Almost five years to the day, the NYT published an article proclaiming that, “TV is becoming obsolete” and was joined by plenty of other media outlets claiming that within a few short years, streaming video could displace the traditional means of video distribution. While some in the industry still want to set false expectations that streaming media technology is somehow going to replace the primary means of delivering video to the living room, the fact remains that five years later, cable TV is here to stay and is still the primary way to get video into the home.
While reading a post on another site on a similar topic, a reader left a comment saying, “streaming is still in its relative infancy”, a false statement I hear often. Some seem to want to use the argument that streaming media technology is new and will improve as a reason why it will one day replace cable TV distribution. But in reality, 2013 marks the 19th year since streaming media was first used on the Internet. And while the industry has made advances and will continue to do so, the improvements in the technology over the last few years have been small. Compression technology gets better, protocols start to get standardized but year-over-year, we aren’t seeing huge leaps and bounds. That because today, the primary building blocks of all streaming media services, like storage, encoding and delivery can’t get that much better. Infrastructure vendors are spending most of their time to make these services more reliable and scalable and others are using these fundamental technologies to build out ecosystems, protect content and monetize it. But it can only go so far.

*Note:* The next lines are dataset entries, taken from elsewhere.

Lemma process_destroyed frameState w :
  isDestroyed (loader w) = true → inert w (process frameState w).2.
Proof.
  intros Hd.
  destruct (decide (_state (loader w) = PROCESSING)) as [Hst|Hst].
  2: { unfold process. rewrite gets_bind, decide_True by done. by apply inert_refl. }
  destruct (supportsWebP w) as [webp|] eqn:Hwebp.
  2: { unfold process.
       by rewrite gets_bind, Hst, decide_False, gets_bind, Hwebp by (intros H; by apply H). }
  pose proof (process_run frameState w webp Hst Hwebp) as H.
  destruct (_gltfJsonLoader (loader w)) as [j|]; [|by rewrite H].
  destruct H as [(e & w1 & -> & Hk)|(w1 & w3 & Hk & Hagg & ->)].
  - by apply keeps_inert.
  - apply keeps_inert in Hk; [|done].
    eapply inert_trans; [exact Hk|].
    destruct Hk as (Hd1 & _).
    pose proof (aggregate_progress_destroyed
      (set_aggregate
         (Some {| all_promises := _loaders (loader w1); all_state := Pending |}) w1) Hd1)
      as Hin.
    rewrite Hagg in Hin. exact Hin.
Qed.

Lemma resolve_loader_destroyed r fields w :
  isDestroyed (loader w) = true → inert w (resolve_loader r fields w).2.
Proof.
  intros Hd. unfold resolve_loader. rewrite gets_bind.
  destruct (subs w !! r) as [s|]; [|by apply inert_refl].
  destruct (sub_promise s); [|by apply inert_refl..].
  rewrite modify_bind, bind_run.
  rewrite forEach_unchanged by (intros cb; by apply invoke_fulfilled_destroyed).
  by apply (aggregate_progress_destroyed (set_subs _ w)).
Qed.

Lemma reject_loader_destroyed r e w :
  isDestroyed (loader w) = true → inert w (reject_loader r e w).2.
Proof.
  intros Hd. unfold reject_loader. rewrite gets_bind.
  destruct (subs w !! r) as [s|]; [|by apply inert_refl].
  destruct (sub_promise s); [|by apply inert_refl..].
  rewrite modify_bind, bind_run.
  rewrite forEach_unchanged by (intros cb; by apply invoke_rejected_destroyed).
  by apply (aggregate_progress_destroyed (set_subs _ w)).
Qed.

Lemma step_destroyed w ev : isDestroyed (loader w) = true → inert w (step w ev).
Proof.
  intros Hd. destruct ev as [frameState| | |supported|r fields|r e]; cbn [step].
  - by apply process_destroyed.
  - rewrite unload_run. destruct (unloaded_loader w) as (_ & _ & ? & ? & ?).
    unfold inert. cbn [snd]. repeat split; congruence.
  - unfold destroy. rewrite bind_run, unload_run.
    destruct (unloaded_loader w) as (_ & _ & ? & ? & ?). by repeat split.
  - by destruct (supportsWebP w).
  - by apply resolve_loader_destroyed.
  - by apply reject_loader_destroyed.
Qed.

Streaming media has limitations and that’s not a bad thing, you simply have to apply it to the best set of applications as you would any other technology. But many are hell-bent on the concept that one technology has to replace another, when in fact, most times, one complements the other. Streaming media is never going to be as reliable, scalable or as high-quality as cable TV, even in the future. Those who suggest that do so as they don’t understand how streaming works and the limitations to the technology. Think of all the companies over the past 10 years who said their technology, be it better compression or P2P delivery etc. could solve the issues with delivering high-quality video to “TV sized” audience. They couldn’t. And even with guys like Netflix (NFLX) taking the smart approach of placing caches for free inside ISP networks, there is a limitation to what can be achieved.
In 2009, Akamai (AKAM), the largest CDN on the Internet peaked at 7.7M simultaneous video streams during the Obama inauguration, for all of their customers combined. It was so much traffic on their network that they had to cap customers and they made it clear that there is no such thing as “unlimited” capacity on the Internet. Last year, YouTube claimed they did the largest live event on the web with 8M simultaneous streams. So three years in between events and the largest live event numbers didn’t grow that much. Of course years later, both Akamai and YouTube’s network have grown and their capacity improved, but the 8M number puts things into perspective.
CBS Sports said the NFL Playoff game (Broncos vs. Jaguars) from this past weekend had 35.3M viewers and peaked at over 40M. Even if half of those were simultaneous viewers, that would be nearly 18M streams, for one show. Multiply that times the number of shows going on at the same time and the numbers are huge. The Internet can’t and won’t be able to handle that kind of volume, now, or in the future, at cable TV quality. People love to argue the point, but the numbers, facts and data proves otherwise. When you turn on the TV, it works and you know what type of experience you will get from an HD channel. On the web, you don’t even know what HD really means as some call video HD when it isn’t, when compared to broadcast standards.
With streaming, there is no guarantee what the experience will be. Content services like Netflix and Amazon (AMZN) and CDNs like Akamai are working hard to give consumers the best experience they can, but they are working with technology that has limitations when it comes to scaling. Sometimes you can get good quality video with no problems. Many times you can’t, or you don’t have a consistent experience or there is some other computer/browser/player/app issue. There are a lot of moving pieces in the entire video ecosystem as opposed to cable TV which has very few.
It seems many outsiders want to judge the “success” of the streaming media industry and the technology on how quickly it can “displace” cable TV as a broadcast distribution medium. What a false idea. The fact is, the technology is already proven and for the right applications, we’ve already seen plenty of success stories. All streaming services combined, the size of the industry is in the billions of dollars, content owners are starting to get paid and business models evolve each year. That’s the definition of success. For those in the industry who understand this, don’t let those who try to set false expectations of streaming replacing cable TV distract you from staying focused and applying the technology where it is best suited.